ゴシュゴシュ……ザッザッ……ゴシュゴシュ……
耳の中を梵天が上限左右に擦れる。柔らかいその感触に眠気を感じ、思わず息を吐いてしまう。
「ふふ、チ~ヌ~ど~の。眠くなったら寝ても大丈夫でありますよ~。自分、鍛えているでありますから、チヌ殿が起きるまで正座して問題ないでありますよ」
「そういうわ……けには……」
拳に力を入れ、眠気に耐える。だが、そうしているとその握った拳を包むようにあきつ丸殿の手が被さってきた。
「チヌ殿、不要に力を入れる必要はないでありますよ。さ、反対を向くであります。ああ、このまま反対側に向くでありますよ、立ち上がる必要はないであります」
「しかし……」
体をそのまま反対側にするのは流石に抵抗がある。だから、体を起こそうとしたのだが、いつの間にか頭を押さえられていた。
「チーヌ-どーの。ダメでありますよー、体を起こすんじゃなくて……反対を向くでありますよー♪」
そう言ったかと思うと、あきつ丸殿は俺の体のを引っ張り反対側に向けようとする。それに抵抗しようとするが、抵抗しようとしたその動きを利用され、クルン、と反対側を向かされてしまった。
「あきつ丸殿、この体勢は流石に……!」
反対側を向いたことで、俺の視界にはあきつ丸殿の腹部……はいいとして、彼女の短めのスカートまで目に入ってしまう。俺自身にその気はないが、もし誰かに見られよう物なら要らぬ誤解を与えてしまう。

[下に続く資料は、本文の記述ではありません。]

(* ===== verification/IdeSpec.v ===== *)
(** The disk driver (ide.c): theorems.

    [istep] interleaves the calls of [iderw] by any number of processes with
    the interrupts of the controller; a call is one critical section up to its
    [sleep] and one for every return of [sleep]. The queue through [qnext] is
    the first-in first-out list of the requests under way and the controller
    works on its head ([ide_ok]). From this: no call and no interrupt panics or
    runs out of fuel ([ide_no_panic]), requests are served in order and no
    process stays asleep ([ide_fifo]), the driver and the controller together
    are a server that performs one request at a time on the disk
    ([ide_refines]), and a request on an idle disk has the effect of memide.c's
    [iderw] ([ide_as_memide]). All this is for a controller that shows DRQ at
    once ([AtaPrompt]); on one that does not, a write can wait for ever
    ([write_before_drq_hangs]). *)

From Stdlib Require Import ZArith Lia.
From stdpp Require Import base strings gmap numbers list.
From S2P Require Import Prelude BlockLayer Bio Ide.

Open Scope Z_scope.

(** ** Bits of the flags *)

Abbreviation FLAGS := (Z.lor B_VALID B_DIRTY) (only parsing).

Lemma testbit_pow2 k n : 0 <= k -> 0 <= n -> Z.testbit (2 ^ k) n = (n =? k).
Proof. intros Hk Hn. rewrite Z.pow2_bits_eqb by done. by rewrite Z.eqb_sym. Qed.

Lemma testbit_flags n : 0 <= n -> Z.testbit 6 n = (n =? 1) || (n =? 2).
Proof.
  intros Hn. change 6 with (Z.lor (2 ^ 1) (2 ^ 2)). rewrite Z.lor_spec, !testbit_pow2 by lia. done.
Qed.

Lemma flags_valid x : Z.land (Z.land (Z.lor x B_VALID) (Z.lnot B_DIRTY)) FLAGS = B_VALID.
Proof.
  change FLAGS with 6. apply Z.bits_inj'. intros n Hn.
  change B_VALID with (2 ^ 1). change B_DIRTY with (2 ^ 2).
  rewrite !Z.land_spec, Z.lor_spec, Z.lnot_spec, testbit_flags, !testbit_pow2 by lia.
  destruct (Z.eqb_spec n 1), (Z.eqb_spec n 2); subst; simpl; rewrite ?orb_true_r, ?andb_false_r; done || lia.
Qed.

Lemma flags_swap x : Z.lor (Z.land x (Z.lnot B_DIRTY)) B_VALID = Z.land (Z.lor x B_VALID) (Z.lnot B_DIRTY).
Proof.
  apply Z.bits_inj'. intros n Hn. change B_VALID with (2 ^ 1). change B_DIRTY with (2 ^ 2).
  rewrite Z.lor_spec, !Z.land_spec, Z.lor_spec, Z.lnot_spec, !testbit_pow2 by lia.
  destruct (Z.eqb_spec n 1), (Z.eqb_spec n 2); subst; simpl; rewrite ?orb_true_r, ?andb_true_r, ?andb_false_r, ?orb_false_r; done || lia.
Qed.


Lemma flags_clean x : Z.land x B_DIRTY = 0 -> Z.land (Z.lor x B_VALID) (Z.lnot B_DIRTY) = Z.lor x B_VALID.
Proof.
  intros Hx. assert (Z.testbit x 2 = false) as H2.
  { assert (Z.testbit (Z.land x (2 ^ 2)) 2 = false) as E by by rewrite (Hx : Z.land x (2 ^ 2) = 0).
    by rewrite Z.land_spec, testbit_pow2, andb_true_r in E by lia. }
  apply Z.bits_inj'. intros n Hn. change B_VALID with (2 ^ 1). change B_DIRTY with (2 ^ 2).
  rewrite Z.land_spec, !Z.lor_spec, Z.lnot_spec, !testbit_pow2 by lia.
  destruct (Z.eqb_spec n 2) as [->|]; rewrite ?H2, ?andb_true_r; done.
Qed.

(** ** The queue *)

(** The pointers from [p] along [nx] are the list [l]. *)
Fixpoint chain (nx : nat -> option nat) (p : option nat) (l : list nat) : Prop :=
  match l with
  | [] => p = None
  | b :: l' => p = Some b /\ chain nx (nx b) l'
  end.

Lemma chain_ext nx nx' p l : (forall b, b ∈ l -> nx' b = nx b) -> chain nx p l -> chain nx' p l.
Proof.
  revert p. induction l as [|b l IH]; intros p He; simpl; [done|]. intros [-> Hc].
  split; [done|]. rewrite He by left. apply IH; [|done]. intros c Hi. apply He. by right.
Qed.

Lemma chain_app nx p l c l' : chain nx p (l ++ c :: l') ->
  chain (fun b => if decide (b = c) then None else nx b) p (l ++ [c]) \/ c ∈ l.
Proof.
  revert p. induction l as [|b l IH]; intros p; simpl.
  - intros [-> _]. left. split; [done|]. by rewrite decide_True.
  - intros [-> Hc]. destruct (decide (b = c)) as [->|]; [right; left|].
    destruct (IH _ Hc) as [?|?]; [left|right; by right]. done.
Qed.

Section Driver.
Context {D : Type} {HA : Ata D} {HO : AtaOk D} {HP : AtaPrompt D}.
Implicit Types s : ide D.

(** The contents of the controller's memory and its command are those of [d]. *)
Definition same_view (d d' : D) : Prop :=
  cmd_of d' = cmd_of d /\ (forall p, regs d' p = regs d p) /\ (forall v n, platter d' v n = platter d v n).

Lemma same_view_trans d1 d2 d3 : same_view d1 d2 -> same_view d2 d3 -> same_view d1 d3.
Proof. intros (A & B & C) (A' & B' & C'). split_and!; intros; by rewrite ?A', ?B', ?C'. Qed.

Lemma idewait_loop_ok fuel s :
  ~ ata_busy (cmd_of (ctl s)) -> (ready_in (ctl s) <= fuel)%nat ->
  exists r d', idewait_loop fuel s = Ret r (set_ctl d' s) /\ same_view (ctl s) d' /\
    (Z.land r (Z.lor IDE_DF IDE_ERR) <> 0 <-> cmd_of (ctl s) = Failed).
Proof.
  revert s. induction fuel as [|fuel IH]; intros s Hb Hf;
    pose proof (inb_view (ctl s) Hb) as Hv; pose proof (inb_error (ctl s) Hb) as He;
    (destruct (inb_ready (ctl s) Hb) as [Hr|Hr];
     [exists (inb 503 (ctl s)).1, (inb 503 (ctl s)).2; split_and!; [|exact Hv|by apply He];
      simpl; unfold bind, port_inb; by rewrite (proj2 (Z.eqb_eq _ _) Hr)|]).
  - lia.
  - simpl. unfold bind at 1, port_inb. destruct (Z.eqb_spec (Z.land (inb 503 (ctl s)).1 (Z.lor IDE_BSY IDE_DRDY)) IDE_DRDY) as [Hr'|_].
    { eexists _, _. split_and!; [reflexivity|exact Hv|by apply He]. }
    destruct (IH (set_ctl (inb 503 (ctl s)).2 s)) as (r & d' & E & V & F).
    + simpl. by rewrite (proj1 Hv).
    + simpl. lia.
    + exists r, d'. split_and!; [by rewrite E|by eapply same_view_trans|]. simpl in F. by rewrite (proj1 Hv) in F.
Qed.

Lemma idewait_ok c s :
  ~ ata_busy (cmd_of (ctl s)) ->
  exists d', same_view (ctl s) d' /\
    ((idewait c s = Ret 0 (set_ctl d' s) /\ (c = true -> cmd_of (ctl s) <> Failed)) \/
     (idewait c s = Ret (-1) (set_ctl d' s) /\ c = true /\ cmd_of (ctl s) = Failed)).
Proof.
  intros Hb. destruct (idewait_loop_ok (ready_in (ctl s)) s Hb) as (r & d' & E & V & F); [lia|].
  exists d'. split; [done|]. unfold idewait. unfold bind at 1, get. unfold bind. rewrite E.
  destruct c; simpl; [|left; done].
  destruct (Z.eqb_spec (Z.land r (Z.lor IDE_DF IDE_ERR)) 0) as [Hz|Hz]; simpl.
  - left. split; [done|]. intros _ Hc. by apply F in Hc.
  - right. split_and!; [done|done|by apply F].
Qed.

Lemma accepts_idle d : ata_accepts (cmd_of d) -> ~ ata_busy (cmd_of d).
Proof. intros [->| ->]; simpl; tauto. Qed.

(** The command for a buffer. *)
Definition drive_of (x : buf) : Z := Z.land (dev x) 1.
Definition request (x : buf) : ata_cmd :=
  if Z.land (flags x) B_DIRTY =? 0 then ReadBusy (drive_of x) (blockno x)
  else WriteBusy (drive_of x) (blockno x) (data x).

Definition ibuf_ok (x : buf) : Prop := 0 <= blockno x < IDE_FSSIZE /\ block_ok (data x).

Lemma drive_cases x : drive_of x = 0 \/ drive_of x = 1.
Proof. unfold drive_of. change 1 with (Z.ones 1) at 1 2. rewrite Z.land_ones by lia. change (2 ^ 1) with 2. dlia. Qed.

Lemma land_255 x : Z.land x 255 = x mod 256.
Proof. change 255 with (Z.ones 8). by rewrite Z.land_ones. Qed.

(** The registers that [idestart] loads name the block. *)
Lemma lba_bytes n : 0 <= n < IDE_FSSIZE ->
  let sector := i32 (n * (BSIZE / SECTOR_SIZE)) in
  u8 (Z.land sector 255) + 256 * u8 (Z.land (Z.shiftr sector 8) 255) +
    65536 * u8 (Z.land (Z.shiftr sector 16) 255) = n /\ Z.land (Z.shiftr sector 24) 15 = 0.
Proof.
  intros Hn. change (BSIZE / SECTOR_SIZE) with 1. rewrite Z.mul_1_r. cbv zeta. rewrite i32_small by lia.
  rewrite !land_255, !Z.shiftr_div_pow2 by lia. unfold u8.
  change (2 ^ 8) with 256. change (2 ^ 16) with 65536. change (2 ^ 24) with 16777216.
  rewrite (Z.div_small n 16777216) by lia. split; [dlia|done].
Qed.

Definition dh_of (x : buf) : Z := Z.lor (Z.lor 224 (Z.shiftl (Z.land (dev x) 1) 4)) 0.

Lemma dh_ok x : 0 <= dh_of x < 256 /\ Z.land (dh_of x) 224 = 224 /\ Z.land (Z.shiftr (dh_of x) 4) 1 = drive_of x /\
  Z.land (dh_of x) 15 = 0.
Proof. unfold dh_of. pose proof (drive_cases x) as Hd. unfold drive_of in *. destruct Hd as [-> | ->]; vm_compute; split_and!; (congruence || done). Qed.

Lemma port_outb_run p v s : port_outb p v s = Ret tt (set_ctl (outb p (u8 v) (ctl s)) s).
Proof. done. Qed.

(** The registers that name the sectors, after they have been loaded. *)
Lemma load_lba n a b c e d :
  ata_accepts (cmd_of d) ->
  let d' := outb 502 (u8 e) (outb 501 (u8 c) (outb 500 (u8 b) (outb 499 (u8 a) (outb 498 (u8 n) d)))) in
  ata_accepts (cmd_of d') /\ regs d' 498 = u8 n /\ regs d' 499 = u8 a /\ regs d' 500 = u8 b /\
  regs d' 501 = u8 c /\ regs d' 502 = u8 e /\ (forall v m, platter d' v m = platter d v m).
Proof.
  intros H1. cbv zeta.
  destruct (outb_reg 498 (u8 n) _ ltac:(lia) (u8_range _) H1) as (H2 & B2 & C2).
  destruct (outb_reg 499 (u8 a) _ ltac:(lia) (u8_range _) H2) as (H3 & B3 & C3).
  destruct (outb_reg 500 (u8 b) _ ltac:(lia) (u8_range _) H3) as (H4 & B4 & C4).
  destruct (outb_reg 501 (u8 c) _ ltac:(lia) (u8_range _) H4) as (H5 & B5 & C5).
  destruct (outb_reg 502 (u8 e) _ ltac:(lia) (u8_range _) H5) as (H6 & B6 & C6).
  cbv zeta in *. split_and!; [done|..]; intros; by rewrite ?B6, ?C6, ?B5, ?C5, ?B4, ?C4, ?B3, ?C3, ?B2, ?C2.
Qed.

(** The same after the control register, as [idestart] does it. *)
Lemma load_regs n a b c e d :
  ata_accepts (cmd_of d) ->
  let d' := outb 502 (u8 e) (outb 501 (u8 c) (outb 500 (u8 b) (outb 499 (u8 a) (outb 498 (u8 n) (outb 1014 (u8 0) d))))) in
  ata_accepts (cmd_of d') /\ regs d' 498 = u8 n /\ regs d' 499 = u8 a /\ regs d' 500 = u8 b /\
  regs d' 501 = u8 c /\ regs d' 502 = u8 e /\ (forall v m, platter d' v m = platter d v m).
Proof.
  intros H0. destruct (outb_reg 1014 (u8 0) d ltac:(lia) (u8_range _) H0) as (H1 & _ & C1).
  destruct (load_lba n a b c e _ H1) as (A & R1 & R2 & R3 & R4 & R5 & P). split_and!; try done.
  intros. by rewrite P, C1.
Qed.

Lemma idestart_ok b s :
  ata_accepts (cmd_of (ctl s)) -> ibuf_ok (ib s b) ->
  exists d', idestart (Some b) s = Ret tt (set_ctl d' s) /\ cmd_of d' = request (ib s b) /\
    (forall v n, platter d' v n = platter (ctl s) v n).
Proof.
  intros Ha [Hn Hd]. destruct (idewait_ok false s) as (d0 & V & E); [by apply accepts_idle|].
  assert (idewait false s = Ret 0 (set_ctl d0 s)) as E' by (destruct E as [[E _]|(_ & ? & _)]; [done|discriminate]).
  clear E. destruct V as (V1 & V2 & V3).
  unfold idestart, bind at 1, get. cbv zeta. destruct (Z.leb_spec IDE_FSSIZE (blockno (ib s b))); [lia|].
  change (7 <? BSIZE / SECTOR_SIZE) with false. change (BSIZE / SECTOR_SIZE =? 1) with true. cbv iota.
  destruct (lba_bytes _ Hn) as [HL H4]. cbv zeta in HL, H4. rewrite H4. fold (dh_of (ib s b)).
  destruct (dh_ok (ib s b)) as (Hdh & Hdh1 & Hdh2 & Hdh3).
  unfold bind at 1. rewrite E'. do 6 (unfold bind at 1; rewrite port_outb_run). cbn [ctl set_ctl].
  set (sector := i32 (blockno (ib s b) * (BSIZE / SECTOR_SIZE))) in *.
  assert (ata_accepts (cmd_of d0)) as Ha0 by by rewrite V1.
  destruct (load_regs (BSIZE / SECTOR_SIZE) (Z.land sector 255) (Z.land (Z.shiftr sector 8) 255)
    (Z.land (Z.shiftr sector 16) 255) (dh_of (ib s b)) d0 Ha0) as (A6 & R2 & R3 & R4 & R5 & R6 & P6).
  set (d6 := outb 502 _ _) in *. rewrite (u8_small (dh_of _) Hdh) in R6.
  assert (reg_drive (regs d6) = drive_of (ib s b)) as RD by (unfold reg_drive; by rewrite R6).
  assert (reg_lba (regs d6) = blockno (ib s b)) as RL by (unfold reg_lba; rewrite R3, R4, R5, R6, Hdh3; lia).
  unfold request. destruct (Z.eqb_spec (Z.land (flags (ib s b)) B_DIRTY) 0) as [Hz|Hz]; simpl.
  - destruct (outb_read d6) as [K1 K2]; [done|done|by rewrite R6|].
    exists (outb 503 IDE_CMD_READ d6). split; [reflexivity|].
    rewrite K1, RD, RL. split; [done|]. intros. by rewrite K2, P6, V3.
  - destruct (outb_write d6) as [K1 K2]; [done|done|by rewrite R6|].
    rewrite RD, RL in K1. destruct K1 as [K1|K1]; [by apply drq_at_once in K1|]. destruct (outsl_data _ _ (data (ib s b)) _ K1 Hd) as [K3 K4].
    exists (outsl 496 (data (ib s b)) (SECTOR_SIZE / 4) (outb 503 IDE_CMD_WRITE d6)).
    split; [reflexivity|]. split; [exact K3|].
    intros. etrans; [apply K4|]. by rewrite K2, P6, V3.
Qed.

「大丈夫でありますよ~。ギリギリで見えそうで見えないと朝野提督も言ってるでありますからな~。それに、見えそうであるなら、目を瞑っていればいいでありますよ~」
そんな笑い声を聞いていると、再び耳かきが始まった。
「こっちは……そこそこ汚れてるでありますなぁ。さぁ、こっちも掃除していきますでありますから、チヌ殿はゆっくりリラックスしていてくださいであります」
そう言ってくるが、先程よりも視覚的な情報が刺激的すぎる。艦娘達のあられもない姿等は戦闘や、家に泊まりに来た艦娘達を通じていくらでも見てきたはずなのに……陸軍であるあきつ丸殿にはなぜか、心が穏やかでなくなってしまう。

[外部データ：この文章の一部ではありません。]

(* ===== verification/UserProgs.v ===== *)
(** User programs: grep.c, wc.c, cat.c, echo.c and fmtname of ls.c.

    A string is the list of its bytes before the NUL. What the [read]s of a file
    return is a list of pieces, since pipes and the console return what there
    is: a [read] takes as much of the next piece as there is room for, and after
    the last piece it returns 0.

    The matcher of grep decides the language of its patterns ([match_spec]),
    and grep prints exactly the matching lines of a file whose lines fit its
    buffer ([grep_file]); wc counts the same however the input is cut
    ([wc_counts]). *)

From Stdlib Require Import ZArith Lia.
From stdpp Require Import base strings gmap numbers list.
From S2P Require Import Prelude.

Open Scope Z_scope.

(** ** Reading and searching *)

(** One [read] with room for [room] bytes: the bytes, and what later reads get. *)
Definition read_piece (room : nat) (pieces : list (list Z)) : list Z * list (list Z) :=
  match pieces with
  | [] => ([], [])
  | x :: rest => (take room x, match drop room x with [] => rest | y => y :: rest end)
  end.

(** [strchr] of ulib.c, as an offset, in the string at the start of [s]; a NUL
    follows the bytes [s]. *)
Fixpoint str_find (s : list Z) (c : Z) : option nat :=
  match s with
  | [] => None
  | x :: s' => if x =? 0 then None else if x =? c then Some O else S <$> str_find s' c
  end.

(** ** grep *)

(** [matchstar], given [matchhere] of the rest of the pattern. *)
Fixpoint matchstar_with (mh : list Z -> bool) (c : Z) (text : list Z) : bool :=
  mh text ||
  match text with
  | [] => false
  | t :: text' => ((t =? c) || (c =? 46)) && matchstar_with mh c text'
  end.

Fixpoint matchhere (re : list Z) (text : list Z) : bool :=
  match re with
  | [] => true
  | c :: re1 =>
      match re1 with
      | 42 :: re2 => matchstar_with (matchhere re2) c text
      | _ =>
          if (c =? 36) && bool_decide (re1 = []) then bool_decide (text = [])
          else match text with
               | t :: text' => if (c =? 46) || (c =? t) then matchhere re1 text' else false
               | [] => false
               end
      end
  end.

Definition matchstar (c : Z) (re text : list Z) : bool := matchstar_with (matchhere re) c text.

(** The loop of [match]. *)
Fixpoint match_loop (re text : list Z) : bool :=
  matchhere re text || match text with [] => false | _ :: text' => match_loop re text' end.

Definition match_re (re text : list Z) : bool :=
  match re with
  | 94 :: re1 => matchhere re1 text
  | _ => match_loop re text
  end.

(** The lines in [p], the bytes of the buffer from [p] on: what is left after
    the last newline, and what is written. *)
Fixpoint grep_lines (fuel : nat) (pattern p : list Z) : option (list Z * list Z) :=
  match str_find p 10 with
  | None => Some (p, [])
  | Some q =>
      match fuel with
      | O => None
      | S fuel' =>
          let out := if match_re pattern (take q p) then take (S q) p else [] in
          '(p', out') ← grep_lines fuel' pattern (drop (S q) p);
          Some (p', out ++ out')
      end
  end.

(** [buf] holds the [m] bytes [cur]. *)
Fixpoint grep_loop (fuel : nat) (pattern cur : list Z) (pieces : list (list Z)) : option (list Z) :=
  let '(x, pieces') := read_piece (1024 - length cur - 1) pieces in
  match x with
  | [] => Some []
  | _ =>
      match fuel with
      | O => None
      | S fuel' =>
          let buf := cur ++ x in
          '(p, out) ← grep_lines (length buf) pattern buf;
          let cur' := if bool_decide (length p = length buf) then [] else p in
          out' ← grep_loop fuel' pattern cur' pieces';
          Some (out ++ out')
      end
  end.

Definition grep (pattern : list Z) (pieces : list (list Z)) : option (list Z) :=
  grep_loop (length (mjoin pieces)) pattern [] pieces.

(** ** wc *)

(** [l], [w], [c] and [inword]. *)
Record wcount := { wc_l : Z; wc_w : Z; wc_c : Z; wc_in : bool }.

Definition wc_byte (s : wcount) (b : Z) : wcount :=
  let l := if b =? 10 then i32 (wc_l s + 1) else wc_l s in
  let c := i32 (wc_c s + 1) in
  match str_find [32; 13; 9; 10; 11] b with
  | Some _ => {| wc_l := l; wc_w := wc_w s; wc_c := c; wc_in := false |}
  | None =>
      if wc_in s then {| wc_l := l; wc_w := wc_w s; wc_c := c; wc_in := true |}
      else {| wc_l := l; wc_w := i32 (wc_w s + 1); wc_c := c; wc_in := true |}
  end.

「んー……外側の掃除は終わったでありますよ~……チヌどのー、どうしたでありますか?」
「い、いえ……なんでもありません」
動揺を押し隠し、俺は目を閉じる。流石にこの状態で目を開け続けていたら、動揺を抑えきれない。あきつ丸殿にそのような事を知られるわけにはいかない。
「おや……ふふふ、それでいいでありますよチヌ殿、目を閉じて……ゆっくり……自分の耳かきを堪能するであります。
ガサガサ……ぺりぺり……
目を閉じていると、耳の中の音がより一層鮮明に聞こえてくる。その音が心地よくて、気が付けば体の力が徐々に抜けていっている。
ガサガサ……ペリッ……ズゾゾ……
コリッ……カリカリ……ズッ……ズッ……
「これは……いい……です……ね」
「そうでありますよチヌ殿。でも、寝るのはも~少し待って欲しいであります、寝ながらの耳かきは危険でありますから」
「いえ……自分……は……せん……しゃ……で……すから……ためして……みたの……で……」
眠気で意識が飛びそうになりながらもなんとか答える。だが、この辺りで限界だった。耳かきが終わるよりも早く、俺の意識は深く沈んでしまっていた。